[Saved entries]
..........

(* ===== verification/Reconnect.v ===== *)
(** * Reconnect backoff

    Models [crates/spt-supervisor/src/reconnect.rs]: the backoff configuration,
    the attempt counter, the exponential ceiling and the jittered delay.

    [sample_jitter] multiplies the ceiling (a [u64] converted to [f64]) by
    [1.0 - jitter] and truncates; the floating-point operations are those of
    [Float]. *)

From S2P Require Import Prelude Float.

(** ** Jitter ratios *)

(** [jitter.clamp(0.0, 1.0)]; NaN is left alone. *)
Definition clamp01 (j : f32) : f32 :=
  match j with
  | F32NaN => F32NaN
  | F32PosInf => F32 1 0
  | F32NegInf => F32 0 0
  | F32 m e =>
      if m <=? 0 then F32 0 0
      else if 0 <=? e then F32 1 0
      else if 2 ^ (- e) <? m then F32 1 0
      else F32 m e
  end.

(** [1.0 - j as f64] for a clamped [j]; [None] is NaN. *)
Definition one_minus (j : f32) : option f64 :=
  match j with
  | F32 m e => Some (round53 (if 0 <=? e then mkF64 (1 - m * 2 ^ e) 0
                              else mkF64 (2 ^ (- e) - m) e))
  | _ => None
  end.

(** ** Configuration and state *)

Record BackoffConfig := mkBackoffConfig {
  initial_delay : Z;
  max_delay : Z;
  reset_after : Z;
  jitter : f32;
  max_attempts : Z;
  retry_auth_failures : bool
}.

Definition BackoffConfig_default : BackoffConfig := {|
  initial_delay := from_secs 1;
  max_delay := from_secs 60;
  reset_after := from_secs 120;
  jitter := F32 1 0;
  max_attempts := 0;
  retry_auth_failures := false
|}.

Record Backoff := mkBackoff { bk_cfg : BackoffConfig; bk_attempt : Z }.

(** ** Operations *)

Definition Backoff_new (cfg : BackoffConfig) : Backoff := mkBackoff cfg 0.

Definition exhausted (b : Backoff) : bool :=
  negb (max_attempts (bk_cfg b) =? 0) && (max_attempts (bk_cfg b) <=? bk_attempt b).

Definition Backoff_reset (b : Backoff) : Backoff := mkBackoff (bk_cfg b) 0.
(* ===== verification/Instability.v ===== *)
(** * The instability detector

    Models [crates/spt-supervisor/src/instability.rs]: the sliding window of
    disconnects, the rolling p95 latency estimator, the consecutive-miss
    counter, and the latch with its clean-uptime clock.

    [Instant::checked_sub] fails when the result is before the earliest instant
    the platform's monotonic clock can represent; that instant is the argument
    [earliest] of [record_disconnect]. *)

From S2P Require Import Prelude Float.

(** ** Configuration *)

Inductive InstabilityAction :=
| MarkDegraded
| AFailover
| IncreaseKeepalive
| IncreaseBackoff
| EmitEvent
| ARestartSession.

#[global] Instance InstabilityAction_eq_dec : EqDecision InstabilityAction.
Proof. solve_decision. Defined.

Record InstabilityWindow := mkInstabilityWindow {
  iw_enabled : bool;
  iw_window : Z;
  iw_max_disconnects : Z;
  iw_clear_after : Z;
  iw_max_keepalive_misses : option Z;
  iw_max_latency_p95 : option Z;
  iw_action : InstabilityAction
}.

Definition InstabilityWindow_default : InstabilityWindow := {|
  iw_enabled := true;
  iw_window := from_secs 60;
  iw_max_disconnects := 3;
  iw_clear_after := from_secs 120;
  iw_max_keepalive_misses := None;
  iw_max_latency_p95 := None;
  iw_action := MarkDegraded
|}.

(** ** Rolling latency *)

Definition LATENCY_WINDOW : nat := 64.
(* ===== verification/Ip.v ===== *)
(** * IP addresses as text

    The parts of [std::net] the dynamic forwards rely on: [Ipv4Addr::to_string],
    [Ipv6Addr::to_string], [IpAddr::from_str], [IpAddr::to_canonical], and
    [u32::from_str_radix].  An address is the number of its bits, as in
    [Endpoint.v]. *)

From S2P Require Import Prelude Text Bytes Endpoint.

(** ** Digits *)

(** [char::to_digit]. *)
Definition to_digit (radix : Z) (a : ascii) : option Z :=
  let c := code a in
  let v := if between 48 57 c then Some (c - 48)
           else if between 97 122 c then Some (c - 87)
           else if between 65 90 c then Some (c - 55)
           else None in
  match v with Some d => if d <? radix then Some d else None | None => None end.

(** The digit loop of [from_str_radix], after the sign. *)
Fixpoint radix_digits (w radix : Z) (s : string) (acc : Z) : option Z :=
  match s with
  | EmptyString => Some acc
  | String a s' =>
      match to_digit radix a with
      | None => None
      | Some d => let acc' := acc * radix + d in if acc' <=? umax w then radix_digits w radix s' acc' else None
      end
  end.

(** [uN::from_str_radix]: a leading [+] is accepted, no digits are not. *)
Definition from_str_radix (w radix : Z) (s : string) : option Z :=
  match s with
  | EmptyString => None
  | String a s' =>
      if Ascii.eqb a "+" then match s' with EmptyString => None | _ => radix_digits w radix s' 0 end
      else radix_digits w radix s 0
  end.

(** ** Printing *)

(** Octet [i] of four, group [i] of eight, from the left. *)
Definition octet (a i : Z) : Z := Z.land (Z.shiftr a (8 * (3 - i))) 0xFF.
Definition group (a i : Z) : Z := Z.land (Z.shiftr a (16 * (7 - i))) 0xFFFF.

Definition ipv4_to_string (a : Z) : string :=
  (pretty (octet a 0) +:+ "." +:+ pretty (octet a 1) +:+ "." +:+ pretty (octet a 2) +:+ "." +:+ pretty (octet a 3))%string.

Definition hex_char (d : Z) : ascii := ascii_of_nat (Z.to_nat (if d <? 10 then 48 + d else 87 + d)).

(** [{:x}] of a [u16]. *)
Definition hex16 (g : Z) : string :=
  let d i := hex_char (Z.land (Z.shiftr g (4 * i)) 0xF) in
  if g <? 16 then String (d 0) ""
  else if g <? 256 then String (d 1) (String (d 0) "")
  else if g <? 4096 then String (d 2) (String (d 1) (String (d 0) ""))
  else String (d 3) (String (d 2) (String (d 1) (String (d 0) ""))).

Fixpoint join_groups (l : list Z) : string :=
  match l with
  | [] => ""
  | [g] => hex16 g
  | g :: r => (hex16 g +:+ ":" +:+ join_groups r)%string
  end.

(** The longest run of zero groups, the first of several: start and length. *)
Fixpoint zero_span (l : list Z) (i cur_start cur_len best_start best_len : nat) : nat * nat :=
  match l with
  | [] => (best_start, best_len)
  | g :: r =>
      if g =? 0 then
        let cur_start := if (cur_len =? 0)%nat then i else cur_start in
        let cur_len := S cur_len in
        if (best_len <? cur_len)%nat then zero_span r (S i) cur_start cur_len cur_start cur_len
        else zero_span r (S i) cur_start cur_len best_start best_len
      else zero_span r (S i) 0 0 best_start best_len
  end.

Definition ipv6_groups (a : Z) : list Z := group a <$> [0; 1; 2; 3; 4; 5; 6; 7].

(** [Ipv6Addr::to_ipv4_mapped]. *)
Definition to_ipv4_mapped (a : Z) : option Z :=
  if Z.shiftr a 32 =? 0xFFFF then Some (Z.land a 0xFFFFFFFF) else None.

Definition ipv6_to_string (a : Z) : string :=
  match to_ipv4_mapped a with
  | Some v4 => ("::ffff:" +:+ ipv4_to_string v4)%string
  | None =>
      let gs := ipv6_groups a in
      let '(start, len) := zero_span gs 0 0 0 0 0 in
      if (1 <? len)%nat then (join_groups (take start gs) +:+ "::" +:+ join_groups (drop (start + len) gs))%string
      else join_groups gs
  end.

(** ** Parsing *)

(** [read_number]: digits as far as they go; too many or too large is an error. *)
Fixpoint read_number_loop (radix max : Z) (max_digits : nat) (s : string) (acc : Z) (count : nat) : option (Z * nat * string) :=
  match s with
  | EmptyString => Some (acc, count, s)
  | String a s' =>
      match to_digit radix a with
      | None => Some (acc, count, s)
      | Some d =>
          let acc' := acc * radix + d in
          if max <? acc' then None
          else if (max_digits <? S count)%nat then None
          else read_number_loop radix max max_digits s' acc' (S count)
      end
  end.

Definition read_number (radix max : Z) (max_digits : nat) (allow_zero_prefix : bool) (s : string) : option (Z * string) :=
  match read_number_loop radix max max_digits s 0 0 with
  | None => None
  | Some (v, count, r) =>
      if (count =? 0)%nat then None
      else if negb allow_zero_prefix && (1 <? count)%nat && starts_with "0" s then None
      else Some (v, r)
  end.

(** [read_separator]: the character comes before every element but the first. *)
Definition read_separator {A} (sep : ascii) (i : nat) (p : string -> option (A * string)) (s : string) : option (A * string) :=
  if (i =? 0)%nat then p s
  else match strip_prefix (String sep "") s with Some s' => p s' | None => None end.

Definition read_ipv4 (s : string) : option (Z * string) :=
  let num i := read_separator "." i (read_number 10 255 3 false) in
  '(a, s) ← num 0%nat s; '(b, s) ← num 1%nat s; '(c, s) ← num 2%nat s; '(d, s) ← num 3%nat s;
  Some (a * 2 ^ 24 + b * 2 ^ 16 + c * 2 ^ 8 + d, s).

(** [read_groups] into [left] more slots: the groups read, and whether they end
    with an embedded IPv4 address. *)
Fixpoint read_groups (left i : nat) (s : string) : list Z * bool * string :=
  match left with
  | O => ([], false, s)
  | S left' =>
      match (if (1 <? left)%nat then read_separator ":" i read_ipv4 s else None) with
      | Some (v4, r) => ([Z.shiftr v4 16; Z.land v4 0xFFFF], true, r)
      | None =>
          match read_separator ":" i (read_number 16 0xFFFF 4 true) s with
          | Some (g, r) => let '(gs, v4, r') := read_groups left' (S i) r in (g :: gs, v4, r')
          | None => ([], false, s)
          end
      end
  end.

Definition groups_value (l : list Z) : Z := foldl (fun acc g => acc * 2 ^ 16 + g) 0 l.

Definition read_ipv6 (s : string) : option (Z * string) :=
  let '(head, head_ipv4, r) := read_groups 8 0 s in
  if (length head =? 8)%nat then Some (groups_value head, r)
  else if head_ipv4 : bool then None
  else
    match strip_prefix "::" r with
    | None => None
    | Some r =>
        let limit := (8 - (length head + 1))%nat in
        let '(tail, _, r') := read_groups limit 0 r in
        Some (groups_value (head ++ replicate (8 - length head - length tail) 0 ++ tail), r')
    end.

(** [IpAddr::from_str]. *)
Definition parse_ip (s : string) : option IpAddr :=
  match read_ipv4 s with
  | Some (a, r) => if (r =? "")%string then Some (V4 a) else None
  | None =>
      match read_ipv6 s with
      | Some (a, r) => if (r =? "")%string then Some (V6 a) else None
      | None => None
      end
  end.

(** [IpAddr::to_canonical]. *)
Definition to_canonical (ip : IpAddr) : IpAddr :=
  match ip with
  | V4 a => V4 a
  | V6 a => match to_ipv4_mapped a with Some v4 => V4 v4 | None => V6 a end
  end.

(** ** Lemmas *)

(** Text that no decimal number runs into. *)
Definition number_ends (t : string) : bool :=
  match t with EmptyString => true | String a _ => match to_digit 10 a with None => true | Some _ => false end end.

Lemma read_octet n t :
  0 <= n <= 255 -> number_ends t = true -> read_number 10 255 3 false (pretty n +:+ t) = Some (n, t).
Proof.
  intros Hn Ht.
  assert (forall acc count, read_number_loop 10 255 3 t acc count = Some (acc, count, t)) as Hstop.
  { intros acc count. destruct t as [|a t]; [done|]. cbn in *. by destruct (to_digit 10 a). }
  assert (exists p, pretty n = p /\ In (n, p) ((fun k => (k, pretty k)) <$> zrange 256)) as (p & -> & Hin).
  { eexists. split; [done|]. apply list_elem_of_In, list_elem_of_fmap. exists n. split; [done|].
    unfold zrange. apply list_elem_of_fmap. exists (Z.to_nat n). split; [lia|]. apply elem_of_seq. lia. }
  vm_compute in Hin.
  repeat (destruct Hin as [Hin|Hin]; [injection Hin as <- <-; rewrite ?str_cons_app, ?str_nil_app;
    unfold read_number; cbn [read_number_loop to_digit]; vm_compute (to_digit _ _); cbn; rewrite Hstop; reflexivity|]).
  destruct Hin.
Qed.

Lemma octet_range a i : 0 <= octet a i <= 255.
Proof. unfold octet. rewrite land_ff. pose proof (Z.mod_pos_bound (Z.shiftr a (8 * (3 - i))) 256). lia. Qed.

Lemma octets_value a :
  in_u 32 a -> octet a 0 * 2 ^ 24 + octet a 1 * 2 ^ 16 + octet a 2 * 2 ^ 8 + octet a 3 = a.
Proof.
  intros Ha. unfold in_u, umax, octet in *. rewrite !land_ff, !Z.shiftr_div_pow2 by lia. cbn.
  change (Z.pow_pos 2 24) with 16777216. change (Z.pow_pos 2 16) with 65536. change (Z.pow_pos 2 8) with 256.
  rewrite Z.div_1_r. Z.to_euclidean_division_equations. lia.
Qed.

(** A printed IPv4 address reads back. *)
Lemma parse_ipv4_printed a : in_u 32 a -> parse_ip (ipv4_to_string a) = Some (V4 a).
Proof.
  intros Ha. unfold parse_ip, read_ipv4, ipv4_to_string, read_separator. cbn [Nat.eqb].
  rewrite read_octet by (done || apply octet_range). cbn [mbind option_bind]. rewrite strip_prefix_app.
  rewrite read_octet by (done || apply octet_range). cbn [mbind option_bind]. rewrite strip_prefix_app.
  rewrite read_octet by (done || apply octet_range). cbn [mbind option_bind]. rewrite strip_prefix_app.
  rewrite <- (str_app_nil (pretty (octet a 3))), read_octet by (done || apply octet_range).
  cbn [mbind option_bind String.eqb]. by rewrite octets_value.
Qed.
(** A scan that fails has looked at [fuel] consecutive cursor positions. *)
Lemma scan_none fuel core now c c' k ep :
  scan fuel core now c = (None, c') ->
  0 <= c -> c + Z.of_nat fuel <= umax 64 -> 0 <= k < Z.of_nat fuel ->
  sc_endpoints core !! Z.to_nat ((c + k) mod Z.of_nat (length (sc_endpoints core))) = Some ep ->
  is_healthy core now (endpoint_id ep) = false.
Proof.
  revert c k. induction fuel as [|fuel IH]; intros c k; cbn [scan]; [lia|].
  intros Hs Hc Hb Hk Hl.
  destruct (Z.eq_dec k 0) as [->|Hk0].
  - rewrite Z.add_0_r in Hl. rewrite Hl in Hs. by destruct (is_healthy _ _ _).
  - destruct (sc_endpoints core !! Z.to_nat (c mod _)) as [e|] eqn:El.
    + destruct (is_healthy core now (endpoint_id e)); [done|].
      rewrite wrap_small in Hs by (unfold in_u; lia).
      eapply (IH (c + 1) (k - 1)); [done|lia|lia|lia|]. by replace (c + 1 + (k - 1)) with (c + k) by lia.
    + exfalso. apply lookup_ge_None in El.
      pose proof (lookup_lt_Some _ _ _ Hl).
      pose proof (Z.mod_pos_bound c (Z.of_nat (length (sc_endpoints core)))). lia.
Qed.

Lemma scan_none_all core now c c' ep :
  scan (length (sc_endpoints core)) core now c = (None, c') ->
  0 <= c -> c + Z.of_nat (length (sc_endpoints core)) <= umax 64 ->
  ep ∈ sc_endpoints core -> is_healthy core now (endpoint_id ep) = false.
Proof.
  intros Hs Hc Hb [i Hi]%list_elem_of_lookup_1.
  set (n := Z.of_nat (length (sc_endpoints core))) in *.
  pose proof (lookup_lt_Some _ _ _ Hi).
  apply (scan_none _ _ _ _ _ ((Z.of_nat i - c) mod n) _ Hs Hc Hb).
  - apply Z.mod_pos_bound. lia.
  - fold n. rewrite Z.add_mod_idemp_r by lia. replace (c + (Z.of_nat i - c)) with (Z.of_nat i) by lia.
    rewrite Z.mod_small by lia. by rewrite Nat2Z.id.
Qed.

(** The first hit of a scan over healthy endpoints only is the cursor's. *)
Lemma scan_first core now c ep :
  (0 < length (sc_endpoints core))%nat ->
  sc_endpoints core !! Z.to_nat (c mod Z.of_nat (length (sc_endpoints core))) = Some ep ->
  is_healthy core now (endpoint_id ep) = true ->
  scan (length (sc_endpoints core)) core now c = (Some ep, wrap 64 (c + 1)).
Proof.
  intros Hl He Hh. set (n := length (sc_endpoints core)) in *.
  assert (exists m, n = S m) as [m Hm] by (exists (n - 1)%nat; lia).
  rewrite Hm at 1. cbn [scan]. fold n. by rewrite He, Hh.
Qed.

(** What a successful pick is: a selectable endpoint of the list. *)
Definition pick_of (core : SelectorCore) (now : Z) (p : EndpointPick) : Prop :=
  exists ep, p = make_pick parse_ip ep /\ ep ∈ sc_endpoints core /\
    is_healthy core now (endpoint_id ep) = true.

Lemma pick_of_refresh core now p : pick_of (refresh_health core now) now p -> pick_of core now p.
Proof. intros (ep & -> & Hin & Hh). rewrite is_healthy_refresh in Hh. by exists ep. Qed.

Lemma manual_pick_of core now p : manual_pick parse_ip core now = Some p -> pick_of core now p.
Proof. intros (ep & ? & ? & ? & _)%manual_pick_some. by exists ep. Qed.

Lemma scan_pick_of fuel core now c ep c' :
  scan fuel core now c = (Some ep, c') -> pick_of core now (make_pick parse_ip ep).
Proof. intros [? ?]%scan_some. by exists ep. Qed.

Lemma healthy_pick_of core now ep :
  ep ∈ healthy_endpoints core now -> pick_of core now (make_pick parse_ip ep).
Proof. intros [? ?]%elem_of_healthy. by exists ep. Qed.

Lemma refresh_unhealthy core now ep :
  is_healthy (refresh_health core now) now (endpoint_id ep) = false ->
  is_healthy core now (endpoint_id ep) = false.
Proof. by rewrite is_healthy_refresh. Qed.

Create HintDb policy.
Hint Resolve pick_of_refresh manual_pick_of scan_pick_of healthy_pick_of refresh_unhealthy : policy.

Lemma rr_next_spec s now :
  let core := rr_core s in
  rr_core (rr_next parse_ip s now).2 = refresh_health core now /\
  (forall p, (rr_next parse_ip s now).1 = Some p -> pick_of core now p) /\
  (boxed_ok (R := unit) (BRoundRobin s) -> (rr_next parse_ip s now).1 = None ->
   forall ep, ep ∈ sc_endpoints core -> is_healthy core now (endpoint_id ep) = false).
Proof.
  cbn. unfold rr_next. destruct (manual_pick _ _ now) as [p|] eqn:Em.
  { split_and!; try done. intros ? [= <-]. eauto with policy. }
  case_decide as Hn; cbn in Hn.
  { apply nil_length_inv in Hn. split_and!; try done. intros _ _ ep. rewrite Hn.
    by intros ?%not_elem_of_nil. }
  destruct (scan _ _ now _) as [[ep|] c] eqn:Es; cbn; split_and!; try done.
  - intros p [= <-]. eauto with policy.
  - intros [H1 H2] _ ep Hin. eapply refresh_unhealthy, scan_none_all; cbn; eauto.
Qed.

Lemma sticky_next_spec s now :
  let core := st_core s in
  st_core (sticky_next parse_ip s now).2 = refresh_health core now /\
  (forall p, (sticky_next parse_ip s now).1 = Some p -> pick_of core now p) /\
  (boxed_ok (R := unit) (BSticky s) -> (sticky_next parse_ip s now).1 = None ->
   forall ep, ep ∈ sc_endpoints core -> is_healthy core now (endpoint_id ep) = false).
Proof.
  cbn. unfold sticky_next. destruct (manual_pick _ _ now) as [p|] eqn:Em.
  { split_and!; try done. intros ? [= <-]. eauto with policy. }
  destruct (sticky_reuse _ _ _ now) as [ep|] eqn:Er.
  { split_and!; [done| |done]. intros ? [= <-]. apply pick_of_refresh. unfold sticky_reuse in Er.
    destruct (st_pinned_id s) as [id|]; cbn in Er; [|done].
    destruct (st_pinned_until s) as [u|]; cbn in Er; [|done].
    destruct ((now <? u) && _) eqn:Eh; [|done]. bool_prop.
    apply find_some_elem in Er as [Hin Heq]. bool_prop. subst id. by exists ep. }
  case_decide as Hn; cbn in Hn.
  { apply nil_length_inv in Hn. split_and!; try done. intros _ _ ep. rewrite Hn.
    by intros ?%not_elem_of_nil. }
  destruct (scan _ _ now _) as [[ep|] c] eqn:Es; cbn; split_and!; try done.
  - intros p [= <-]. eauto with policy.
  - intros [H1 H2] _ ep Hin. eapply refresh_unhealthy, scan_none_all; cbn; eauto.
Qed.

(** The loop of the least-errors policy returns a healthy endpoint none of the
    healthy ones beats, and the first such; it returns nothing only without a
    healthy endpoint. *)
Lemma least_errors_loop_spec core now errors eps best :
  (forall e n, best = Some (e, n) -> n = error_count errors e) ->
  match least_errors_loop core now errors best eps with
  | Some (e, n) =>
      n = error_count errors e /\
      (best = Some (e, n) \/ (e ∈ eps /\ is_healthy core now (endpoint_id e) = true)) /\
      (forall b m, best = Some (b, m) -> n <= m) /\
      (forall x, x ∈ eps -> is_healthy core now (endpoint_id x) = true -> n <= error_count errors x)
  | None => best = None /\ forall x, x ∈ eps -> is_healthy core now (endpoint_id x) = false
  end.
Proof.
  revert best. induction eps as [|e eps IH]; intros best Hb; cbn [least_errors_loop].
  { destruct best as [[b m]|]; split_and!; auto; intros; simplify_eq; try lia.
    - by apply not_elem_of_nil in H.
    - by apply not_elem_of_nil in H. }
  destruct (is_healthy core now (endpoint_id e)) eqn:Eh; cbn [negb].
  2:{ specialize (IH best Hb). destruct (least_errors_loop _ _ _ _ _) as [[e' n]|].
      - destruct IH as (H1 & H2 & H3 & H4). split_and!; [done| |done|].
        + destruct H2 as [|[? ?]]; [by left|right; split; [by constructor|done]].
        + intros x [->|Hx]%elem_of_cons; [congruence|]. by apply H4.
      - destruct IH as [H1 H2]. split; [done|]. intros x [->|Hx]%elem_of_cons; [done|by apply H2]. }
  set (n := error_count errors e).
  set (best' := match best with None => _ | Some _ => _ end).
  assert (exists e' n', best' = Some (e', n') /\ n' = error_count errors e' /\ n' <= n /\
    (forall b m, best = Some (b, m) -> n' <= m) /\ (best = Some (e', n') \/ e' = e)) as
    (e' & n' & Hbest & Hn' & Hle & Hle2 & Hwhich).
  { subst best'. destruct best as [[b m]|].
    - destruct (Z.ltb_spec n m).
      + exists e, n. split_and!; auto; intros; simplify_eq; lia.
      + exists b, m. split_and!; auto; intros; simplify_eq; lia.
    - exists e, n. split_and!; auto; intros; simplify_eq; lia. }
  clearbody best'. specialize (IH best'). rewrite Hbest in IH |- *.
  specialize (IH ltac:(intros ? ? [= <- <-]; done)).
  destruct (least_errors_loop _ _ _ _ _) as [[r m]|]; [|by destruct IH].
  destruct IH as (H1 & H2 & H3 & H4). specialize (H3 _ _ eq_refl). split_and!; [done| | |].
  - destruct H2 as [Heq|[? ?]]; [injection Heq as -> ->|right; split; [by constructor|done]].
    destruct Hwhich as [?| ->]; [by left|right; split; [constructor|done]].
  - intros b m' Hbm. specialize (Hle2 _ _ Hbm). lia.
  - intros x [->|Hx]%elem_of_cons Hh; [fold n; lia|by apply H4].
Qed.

..........

The records above should be printed exactly, please, from the first line through the line containing "else if 2 ^ (- e) <? m then F32 1 0", with both ends kept and nothing past it.

### YOUR RESPONSE
(* ===== verification/Reconnect.v ===== *)
(** * Reconnect backoff

    Models [crates/spt-supervisor/src/reconnect.rs]: the backoff configuration,
    the attempt counter, the exponential ceiling and the jittered delay.

    [sample_jitter] multiplies the ceiling (a [u64] converted to [f64]) by
    [1.0 - jitter] and truncates; the floating-point operations are those of
    [Float]. *)

From S2P Require Import Prelude Float.

(** ** Jitter ratios *)

(** [jitter.clamp(0.0, 1.0)]; NaN is left alone. *)
Definition clamp01 (j : f32) : f32 :=
  match j with
  | F32NaN => F32NaN
  | F32PosInf => F32 1 0
  | F32NegInf => F32 0 0
  | F32 m e =>
      if m <=? 0 then F32 0 0
      else if 0 <=? e then F32 1 0
      else if 2 ^ (- e) <? m then F32 1 0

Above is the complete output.